You have not specified what sort of aggregate that you've been filling these two sinkholes with. I think I'd recomend excavation to a depth of 6-8 feet followed by refilling w/3-4 feet of 18-24" shot rock covered w/3 feet of 4-6" cobble, topped w/2-3 feet of 1 1/2" compacted crusher run. Inserting wood into an already saturated subgrade doesn't seem to make much sense and engineering fabric will never bridge such a large soft spot.
Rexcavator, E2H LLC

RE: 200 YARDS OF BOG ROAD

Just wondering if geofoam could be of use in this situation...

RE: 200 YARDS OF BOG ROAD

(OP)
swBausch,
 Thanks for the info on geofoam. Looks like the perfect solution for this location.

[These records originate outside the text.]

(** [defer d] in front of [body]: [d] runs when the function returns, with
    a value or with an error, and its own result is dropped. *)
Definition defer {A : Type} (d : M unit) (body : M A) : M A :=
  fun st =>
    match body st with
    | (None, st') => (None, st')
    | (r, st') => (r, snd (d st'))
    end.

Declare Scope go_scope.
Delimit Scope go_scope with go.
Notation "x <- m ;; k" := (bind m (fun x => k))
  (at level 20, m at level 99, k at level 200, only parsing) : go_scope.
Notation "m ;; k" := (bind m (fun _ => k))
  (at level 100, k at level 200, right associativity, only parsing) : go_scope.
Local Open Scope go_scope.

(** [return fmt.Errorf("<prefix>: %w", err)] on error. *)
Definition wrap {A : Type} (prefix : string) (m : M A) : M A :=
  catch m (fun err => throw (prefix +:+ err)).

Definition emit (e : Event) : M unit :=
  fun st => (Some (Ok tt), set_trace (fun t => t ++ [e]) st).

(** A library call that returns only an error. *)
Definition call (e : Event) (r : option error) : M unit :=
  emit e ;;
  match r with
  | None => ret tt
  | Some err => throw err
  end.

Definition os_Setenv (k v : string) : M unit :=
  fun st => (Some (Ok tt), set_environ (insert k v) st).

Definition os_Getenv (k : string) : M string :=
  fun st => (Some (Ok (default "" (environ st !! k))), st).

Definition fmt_Printf (s : string) : M unit :=
  fun st => (Some (Ok tt), set_stdout (fun o => o ++ [s]) st).

Definition atomic_StoreInt32 (v : Z) : M unit :=
  fun st => (Some (Ok tt), set_stopRecording v st).

(** [var stopRecording int32]: the variable comes to be, zero. *)
Definition var_stopRecording : M unit :=
  fun st => (Some (Ok tt), set_stopRecording 0 st).

Definition atomic_LoadInt32 : M Z :=
  fun st => (Some (Ok (stopRecording st)), st).
Fixpoint exec {R : Type} (p : prog R) (e : env) (n : nat) (w : world)
  : outcome R :=
  match p with
  | Ret r => mkOutcome r w [] n
  | Step A f k =>
      let '(a, w1, ev) := f (answer e n) (others e n w) in
      let o := exec (k a) e (S n) w1 in
      mkOutcome (res o) (fin o) (ev ++ evs o) (nxt o)
  end.

(** The statics after the other tasks alone have moved [k] times from
    step [n]. *)
Fixpoint drift (e : env) (n k : nat) (w : world) : world :=
  match k with
  | O => w
  | S k' => drift e (S n) k' (others e n w)
  end.

(** [TickType_t] is 32 bits wide: [portMAX_DELAY] and the wrap-around of
    tick arithmetic. *)
Definition portMAX_DELAY : Z := 0xffffffff.
Definition tick_add (a b : Z) : Z := (a + b) mod 2 ^ 32.

(** [xSemaphoreTake(s_mutex, to)]: with [portMAX_DELAY] the caller waits
    until it owns the mutex; a bounded wait may run out. *)
Definition xSemaphoreTake (to : Z) (r : reply) : bool :=
  (to =? portMAX_DELAY) || negb (r_expired r).

Definition lock_mutex (to : Z) (r : reply) (w : world) : bool :=
  if s_mutex w then xSemaphoreTake to r else false.

Definition status_for (code : Z) : string :=
  if code =? 200 then "200 OK"
  else if code =? 202 then "202 Accepted"
  else if code =? 204 then "204 No Content"
  else if code =? 302 then "302 Found"
  else if code =? 400 then "400 Bad Request"
  else if code =? 403 then "403 Forbidden"
  else if code =? 404 then "404 Not Found"
  else if code =? 405 then "405 Method Not Allowed"
  else if code =? 409 then "409 Conflict"
  else if code =? 413 then "413 Payload Too Large"
  else if code =? 415 then "415 Unsupported Media Type"
  else "500 Internal Server Error".

(** The line feed that ends the plain-text bodies. *)
Definition LF : string := String (ascii_of_nat 10) EmptyString.

(** [httpd_req_t], as far as the module reads it. *)
Record httpd_req_t : Type := mkReq { req_uri : string }.

Section Server.

(** Taken from the build: the FreeRTOS tick conversion macro, the socket
    ceiling of [HTTPD_DEFAULT_CONFIG()], the Kconfig switches, and the
    embedded pages of http_pages.hpp. *)
Variable pdMS_TO_TICKS : Z -> Z.
Variable default_max_open_sockets : Z.
Variable CONFIG_HTTP_SERVER_ENABLE_LITTLEFS : bool.
Variable CONFIG_HTTP_SERVER_LITTLEFS_MOUNT : string.
Variable CONFIG_HTTP_SERVER_LITTLEFS_LABEL : string.
Variable kRoot : string.
Variable kFaviconIco : string.

(** The volume the handlers read. *)
Variable fs : filesystem.

Definition kFsBase : string := resolve_fs_base CONFIG_HTTP_SERVER_LITTLEFS_MOUNT.
Definition kFsLabel : string :=
  resolve_fs_label CONFIG_HTTP_SERVER_LITTLEFS_LABEL.

(** *** Mutex helpers *)

(** [notify_worker]: reads [s_task] without the lock. *)
Definition notify_worker : action unit := fun _ w =>
  match s_task w with
  | Some t =>
      (tt,
       set_tasks
         (update_task t (fun k => mkTask (t_pc k) (S (t_notify k))) (tasks w))
         w,
       [EvTaskNotifyGive t])
  | None => (tt, w, [])
  end.

(** [ensure_mutex], first block: the mutex.  The code tests the static,
    creates the mutex and stores the handle without holding a lock; the
    three are one step here, and the static is the fact that a mutex
    exists, not its handle.  That is what the code does when the static
    is set (the block is a read) and when no other first call runs
    between test and store; the theorems about interleaved calls are
    stated from an [initialised] system for this reason. *)
Definition ensure_mutex_sem : action bool := fun r w =>
  if s_mutex w then (true, w, [])
  else if r_ok r then (true, set_s_mutex true w, [EvSemaphoreCreateMutex])
  else (false, w, [EvSemaphoreCreateMutex]).

(** [ensure_mutex], second block: the event group, one step under the
    same proviso; on failure the mutex is deleted and its static
    cleared. *)
Definition ensure_mutex_evt : action bool := fun r w =>
  if s_evt w then (true, w, [])
  else if r_ok r then (true, set_s_evt true w, [EvEventGroupCreate])
  else (false, set_s_mutex false w, [EvEventGroupCreate; EvSemaphoreDelete]).

Definition ensure_mutex : prog bool :=
  m <- act ensure_mutex_sem ;;
  if negb m then Ret false else act ensure_mutex_evt.

(** *** Responses *)

(** The four [httpd_resp_set_hdr] calls of [set_no_cache_headers]. *)
Definition no_cache_headers : list event :=
  [EvRespSetHdr "Cache-Control" "no-cache, no-store, must-revalidate";
   EvRespSetHdr "Pragma" "no-cache";
   EvRespSetHdr "Expires" "0";
   EvRespSetHdr "Vary" "Accept-Encoding"].

Definition set_no_cache_headers : action unit := fun _ w =>
  (tt, w, no_cache_headers).

Definition send_text (code : Z) (ctype : string) (body : option string)
  : prog esp_err_t :=
  act (fun r w =>
         (r_rc r, w,
          [EvRespSetStatus (status_for code);
           EvRespSetType ctype;
           EvRespSend (match body with Some b => b | None => "" end)])).

Definition send_template (req : option httpd_req_t) (tmpl ctype : option string)
           (no_cache : bool) : prog esp_err_t :=
  match req, tmpl, ctype with
  | Some _, Some t, Some c =>
      (if no_cache then act set_no_cache_headers else Ret tt) ;;;
      send_text 200 c (Some t)
  | _, _, _ => Ret ESP_FAIL
  end.

(** *** LittleFS file serving *)

Definition ensure_fs_mounted : prog esp_err_t :=
  act (fun r w =>
         if negb (lock_mutex portMAX_DELAY r w) then (ESP_FAIL, w, [])
         else if s_fs_mounted w then (ESP_OK, w, [])
         else
           let rc := r_rc r in
           if negb (rc =? ESP_OK)
           then (rc, w, [EvLittlefsRegister kFsBase kFsLabel])
           else (ESP_OK, set_s_fs_mounted true w,
                 [EvLittlefsRegister kFsBase kFsLabel;
                  EvLittlefsInfo kFsLabel])).

(** [fread(buf, 1, sizeof(buf), f)] on a file with [data] left to read:
    the bytes delivered are the next 1024 at most, fewer at the end of
    the file and fewer when the read fails; the caller sees the count
    only. *)
Definition fread (r : reply) (data : string) : string :=
  substring 0 (Nat.min 1024 (r_len r)) data.

(** One turn of the read loop of [send_file_stream]: the read and, when
    it delivered something, the send of the chunk.  The answer is what
    was read and the result of the send. *)
Definition read_and_send (data : string) : action (string * esp_err_t) :=
  fun r w =>
    let buf := fread r data in
    if Nat.ltb 0 (String.length buf)
    then ((buf, r_rc r), w, [EvRespSendChunk (Some buf)])
    else ((buf, ESP_OK), w, []).

(** The two ways out of the loop: after a chunk that could not be sent,
    and after a read that came up short. *)
Definition close_after_error (rc : esp_err_t) : action esp_err_t :=
  fun _ w => (rc, w, [EvFclose]).

Definition close_and_finish : action esp_err_t :=
  fun r w => (r_rc r, w, [EvFclose; EvRespSendChunk None]).

(** The read loop of [send_file_stream] over the bytes not yet read.
    [fuel] bounds the number of full buffers. *)
Fixpoint stream_loop (fuel : nat) (data : string) : prog esp_err_t :=
  rd <- act (read_and_send data) ;;
  let n := String.length (fst rd) in
  let rc := snd rd in
  if Nat.ltb 0 n && negb (rc =? ESP_OK) then act (close_after_error rc)
  else if Nat.ltb n 1024 then act close_and_finish
  else
    match fuel with
    | O => act close_and_finish
    | S fuel' => stream_loop fuel' (substr 1024 data)
    end.

Definition send_file_stream (full_path ctype : string) (is_gz : bool)
  : prog esp_err_t :=
  f <- act (fun r w =>
              let f := match fs full_path with
                       | Some data => if r_ok r then Some data else None
                       | None => None
                       end in
              (f, w,
               [EvFopen full_path
                        (match f with Some _ => true | None => false end)])) ;;
  match f with
  | None =>
      send_text 500 "text/plain; charset=utf-8" (Some ("File open failed" ++ LF)%string)
  | Some data =>
      act (fun _ w =>
             (tt, w,
              EvRespSetType ctype ::
              (if is_gz then [EvRespSetHdr "Content-Encoding" "gzip"]
               else []))) ;;;
      act set_no_cache_headers ;;;
      stream_loop (String.length data / 1024) data
  end.

Definition try_serve_from_fs (req : option httpd_req_t) : prog esp_err_t :=
  if negb CONFIG_HTTP_SERVER_ENABLE_LITTLEFS then Ret ESP_ERR_NOT_SUPPORTED
  else
    match req with
    | None => Ret ESP_ERR_HTTPD_INVALID_REQ
    | Some rq =>
        if (req_uri rq =? "")%string then Ret ESP_ERR_HTTPD_INVALID_REQ
        else
          mrc <- ensure_fs_mounted ;;
          if negb (mrc =? ESP_OK) then Ret ESP_ERR_NOT_SUPPORTED
          else
            a <- act (fun _ w =>
                        let '(a, probes) :=
                          resolve_fs_path kFsBase fs (Some (req_uri rq)) in
                        (a, w, map EvFileExists probes)) ;;
            match a with
            | None => Ret ESP_ERR_NOT_FOUND
            | Some (mkAsset full_path ctype is_gz) =>
                send_file_stream full_path ctype is_gz
            end
    end.

(** *** HTTP handlers *)

Definition handle_root (req : option httpd_req_t) : prog esp_err_t :=
  rc <- try_serve_from_fs req ;;
  if rc =? ESP_OK then Ret ESP_OK
  else if negb (rc =? ESP_ERR_NOT_FOUND) && negb (rc =? ESP_ERR_NOT_SUPPORTED)
  then send_text 500 "text/plain; charset=utf-8"
                 (Some ("Internal file server error" ++ LF)%string)
  else send_template req (Some kRoot) (Some "text/html; charset=utf-8") true.

Definition handle_favicon_ico (req : option httpd_req_t) : prog esp_err_t :=
  rc <- try_serve_from_fs req ;;
  if rc =? ESP_OK then Ret ESP_OK
  else if negb (rc =? ESP_ERR_NOT_FOUND) && negb (rc =? ESP_ERR_NOT_SUPPORTED)
  then send_text 500 "text/plain; charset=utf-8"
                 (Some ("Internal file server error" ++ LF)%string)
  else
    act set_no_cache_headers ;;;
    act (fun r w =>
           (r_rc r, w, [EvRespSetType "image/x-icon"; EvRespSend kFaviconIco])).

(** *** Server start/stop and URI registration *)

Definition register_uri_internal (uri : option string)
           (method : httpd_method_t) (handler : option handler_fn)
  : prog esp_err_t :=
  match uri, handler with
  | Some u, Some h =>
      act (fun r w =>
             if negb (lock_mutex portMAX_DELAY r w) then (ESP_FAIL, w, [])
             else
               match s_server w with
               | Some srv =>
                   if negb (State_eqb (s_state w) STARTING) &&
                      negb (State_eqb (s_state w) RUNNING)
                   then (ESP_ERR_INVALID_STATE, w, [])
                   else (r_rc r, w, [EvRegisterUri srv u method h])
               | None => (ESP_ERR_INVALID_STATE, w, [])
               end)
  | _, _ => Ret ESP_ERR_INVALID_ARG
  end.
Lemma TrafficLight_eq {A} (t1 t2 : TrafficLight A) :
  tl_mesh t1 = tl_mesh t2 -> tl_lights t1 = tl_lights t2 ->
  state t1 = state t2 -> timer t1 = timer t2 -> t1 = t2.
Proof.
  destruct t1, t2. cbn. intros -> -> -> ->. reflexivity.
Qed.

(** X5.  A signal in one of the phases 0, 1, 2 whose timer is 0 keeps its
    phase for 500 frames, changes it on the 501st, and after 1503 frames has
    gone through the three phases and is in the phase it started in with its
    timer at 0 again; if its lights showed that phase, it is then exactly the
    signal it was. *)
Theorem signal_cycle_is_1503_frames (tl : TrafficLight R) :
  (0 <= state tl < 3)%Z -> timer tl = 0 ->
  (forall k : nat, (k <= 500)%nat -> state (frames k tl) = state tl) /\
  state (frames 501 tl) = ((state tl + 1) mod 3)%Z /\
  state (frames 1002 tl) = ((state tl + 2) mod 3)%Z /\
  state (frames 1503 tl) = state tl /\
  timer (frames 1503 tl) = 0 /\
  flips 1503 tl = 3%nat /\
  (tl_lights tl = setLights (state tl) (tl_lights tl) -> frames 1503 tl = tl).
Proof.
  intros Hst Ht.
  assert (Hmod : forall s : Z, (0 <= s < 3)%Z ->
            Z.rem (s + 1) 3 = ((s + 1) mod 3)%Z /\ (0 <= (s + 1) mod 3 < 3)%Z).
  { intros s Hs. split; [apply Z.rem_mod_nonneg; lia|].
    apply Z.mod_pos_bound. lia. }
  assert (E2 : frames 1002 tl = frames 501 (frames 501 tl)).
  { change 1002%nat with (501 + 501)%nat. apply frames_add. }
  assert (E3 : frames 1503 tl = frames 501 (frames 1002 tl)).
  { change 1503%nat with (1002 + 501)%nat. apply frames_add. }
  assert (F3 : flips 1503 tl
               = (flips 501 tl + flips 501 (frames 501 tl)
                  + flips 501 (frames 1002 tl))%nat).
  { change 1503%nat with (1002 + 501)%nat. rewrite flips_add. f_equal.
    change 1002%nat with (501 + 501)%nat. apply flips_add. }
  destruct (period_501 tl Ht) as (Hs1 & Ht1 & Hf1).
  remember (frames 501 tl) as t1 eqn:D1.
  destruct (period_501 t1 Ht1) as (Hs2 & Ht2 & Hf2).
  rewrite <- E2 in Hs2, Ht2.
  remember (frames 1002 tl) as t2 eqn:D2.
  destruct (period_501 t2 Ht2) as (Hs3 & Ht3 & Hf3).
  rewrite <- E3 in Hs3, Ht3.
  destruct (Hmod (state tl) Hst) as [E1 B1]. rewrite E1 in Hs1.
  rewrite Hs1 in Hs2. destruct (Hmod _ B1) as [E2' B2]. rewrite E2' in Hs2.
  rewrite Zplus_mod_idemp_l in Hs2.
  rewrite Hs2 in Hs3. destruct (Hmod ((state tl + 1 + 1) mod 3)%Z) as [E3' _].
  { apply Z.mod_pos_bound. lia. }
  rewrite E3', Zplus_mod_idemp_l in Hs3.
  assert (Hback : state (frames 1503 tl) = state tl).
  { rewrite Hs3. replace (state tl + 1 + 1 + 1)%Z with (state tl + 1 * 3)%Z
      by lia. rewrite Z.mod_add by lia. apply Z.mod_small. exact Hst. }
  split; [|split; [|split; [|split; [|split; [|split]]]]].
  - intros k Hk. apply no_flip_run. rewrite Ht.
    assert (Hk' : INR k <= 500).
    { replace 500 with (INR 500) by (rewrite INR_IZR_INZ; reflexivity).
      apply le_INR. exact Hk. }
    lra.
  - exact Hs1.
  - rewrite Hs2. f_equal. lia.
  - exact Hback.
  - exact Ht3.
  - rewrite F3, Hf1, Hf2, Hf3. reflexivity.
  - intros Hlights. apply TrafficLight_eq.
    + apply frames_mesh.
    + rewrite E3. subst t2.
      assert (Hl : forall t : TrafficLight R,
                tl_lights (frames 501 t)
                = setLights (state (frames 501 t)) (tl_lights tl)).
      { intros t. change 501%nat with (S 500). rewrite frames_S_outer.
        destruct (updateTrafficLight_fields (frames 500 t))
          as (_ & _ & Hl & _).
        rewrite Hl. apply setLights_overwrites. }
      rewrite Hl, <- E3, Hback. symmetry. exact Hlights.
    + exact Hback.
    + rewrite Ht3, Ht. reflexivity.
Qed.

Lemma signal_cycle_is_1503_frames_witness :
  state (frames 501 (signal RED (0 : R))) = YELLOW /\
  state (frames 1002 (signal RED (0 : R))) = GREEN /\
  state (frames 1503 (signal RED (0 : R))) = RED.
Proof.
  assert (Hst : (0 <= state (signal RED (0 : R)) < 3)%Z)
    by (cbn; unfold RED; lia).
  destruct (@signal_cycle_is_1503_frames (signal RED 0) Hst eq_refl)
    as (_ & H1 & H2 & H3 & _).
  repeat split; assumption.
Defined.

(** ** Day/night cycle controller, continued *)







Lemma updateDayNightCycle_cars (dayProgress : R) (w : World R) :
  cars (updateDayNightCycle dayProgress w)
  = map (headlightsCar (sunHeightOf dayProgress)) (cars w).
Proof. reflexivity. Qed.

Lemma headlightsCar_value (h : R) (car : Car R) :
  headlights (headlightsCar h car) = if Rltb h 40 then 1 else 0.
Proof. reflexivity. Qed.

Lemma lampIntensity_positive (h : R) : 0 < lampIntensity h <-> h < 30.
Proof.
  destruct (Rlt_dec h 30) as [Hlt|Hge].
  - rewrite lampIntensity_low by exact Hlt. split; [auto|]. intros _.
    unfold Rmax. destruct (Rle_dec _ _); lra.
  - rewrite lampIntensity_high by lra. split; lra.
Qed.

(** X8.  After [updateDayNightCycle] the headlights of every car of the
    registry are at 1 when the sun height is below 40 and at 0 otherwise,
    whatever they were; the street lamps are lit (their intensity is
    positive) exactly when the height is below 30, so whenever a lamppost is
    lit all headlights are on. *)
Theorem headlights_follow_sun_height (dayProgress : R) (w : World R) :
  let h := sunHeightOf dayProgress in
  let w' := updateDayNightCycle dayProgress w in
  List.length (cars w') = List.length (cars w) /\
  (h < 40 -> Forall (fun car => headlights car = 1) (cars w')) /\
  (40 <= h -> Forall (fun car => headlights car = 0) (cars w')) /\
  (forall l : Lamppost R,
     In (SE_lamppost l) (streetElements w') ->
     (0 < light_intensity l <-> h < 30) /\
     (0 < light_intensity l ->
      Forall (fun car => headlights car = 1) (cars w'))).
Proof.
  cbn zeta. rewrite updateDayNightCycle_cars.
  assert (Hon : sunHeightOf dayProgress < 40 ->
                Forall (fun car : Car R => headlights car = 1)
                  (map (headlightsCar (sunHeightOf dayProgress)) (cars w))).
  { intros Hh. rewrite Forall_map. apply Forall_forall. intros car _.
    rewrite headlightsCar_value. apply Rltb_true in Hh. rewrite Hh.
    reflexivity. }
  split; [apply length_map|]. split; [exact Hon|]. split.
  - intros Hh. rewrite Forall_map. apply Forall_forall. intros car _.
    rewrite headlightsCar_value. apply Rltb_false in Hh. rewrite Hh.
    reflexivity.
  - intros l Hin.
    rewrite updateDayNightCycle_streetElements in Hin.
    apply in_map_iff in Hin. destruct Hin as (e & He & _).
    rewrite streetElement_after in He.
    destruct e; inversion He; subst; cbn [light_intensity].
    split; [apply lampIntensity_positive|].
    intros Hpos. apply Hon.
    pose proof (proj1 (lampIntensity_positive _) Hpos) as Hlow.
    rewrite sunHeightOf_R, sunAngleOf_R. lra.
Qed.

Lemma headlights_follow_sun_height_witness :
  Forall (fun car : Car R => headlights car = 1)
    (cars (updateDayNightCycle (1 / 6) world0)) /\
  Forall (fun car : Car R => headlights car = 0)
    (cars (updateDayNightCycle (1 / 2) world0)).
Proof.
  destruct (headlights_follow_sun_height (1 / 6) (world0 (A := R)))
    as (_ & Hon & _).
  destruct (headlights_follow_sun_height (1 / 2) (world0 (A := R)))
    as (_ & _ & Hoff & _).
  cbn zeta in *. destruct sun_at_half as [_ Eh]. destruct sun_at_sixth as [_ Es].
  rewrite Es in Hon. rewrite Eh in Hoff.
  split; [apply Hon | apply Hoff]; lra.
Defined.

Low tech, low price, ease of placement, I just wonder if it comes in different colors...
I'm sure the township hasn't tried this technique and just might be interested enough to kick-in some funds to try this out.
PWS

RE: 200 YARDS OF BOG ROAD

On the lower Kenai peninsula here in AK, we build corduroy roads with logs all the time thru muskeg.  This is done quite often, usually with success and to the chagrin of high tech engineers......sorry fellas.  A few years ago the borough upgraded the road that runs to my cabin, and instead of pulling up the coruroy that myself and my neighbors had laid down, they simply laid typar over it and then built the road from there.  Eventually a log corduroy will rot.  I have seen 30 year old corduroy roads that are still quite functional.  Mind you, we are driving loaded log trucks and other heavy equipment over them also.  If a log is completely submerged, it will last a long time.  (the Japanese buy timber from AK and submerge the logs when they arrive in Japan, keeping them this way until needed.  Sometimes the old technology is still the best!! 8^)

RE: 200 YARDS OF BOG ROAD

how about the use of a geogrid rather than a fabric geotextile? i have have some designs done by a company called Tensar, for CBR's of 1, and they have come up with two layers of geogrid (of different strength) in a layer of 600mm crushed rock, and this is for commercial access (articulated trucks)to sites over approx. 6m of peat.

RE: 200 YARDS OF BOG ROAD

bogtrotter

Using a geogrid is fine but you still need a separator to keep from losing your granular into the peat/bog or just falling into the sink hole, which I think is his more immediate problem.  If you plan on using a geogrid because of the idea that it is stronger, there are geotextiles available that are just as strong and would serve both as separator and reinforcement.  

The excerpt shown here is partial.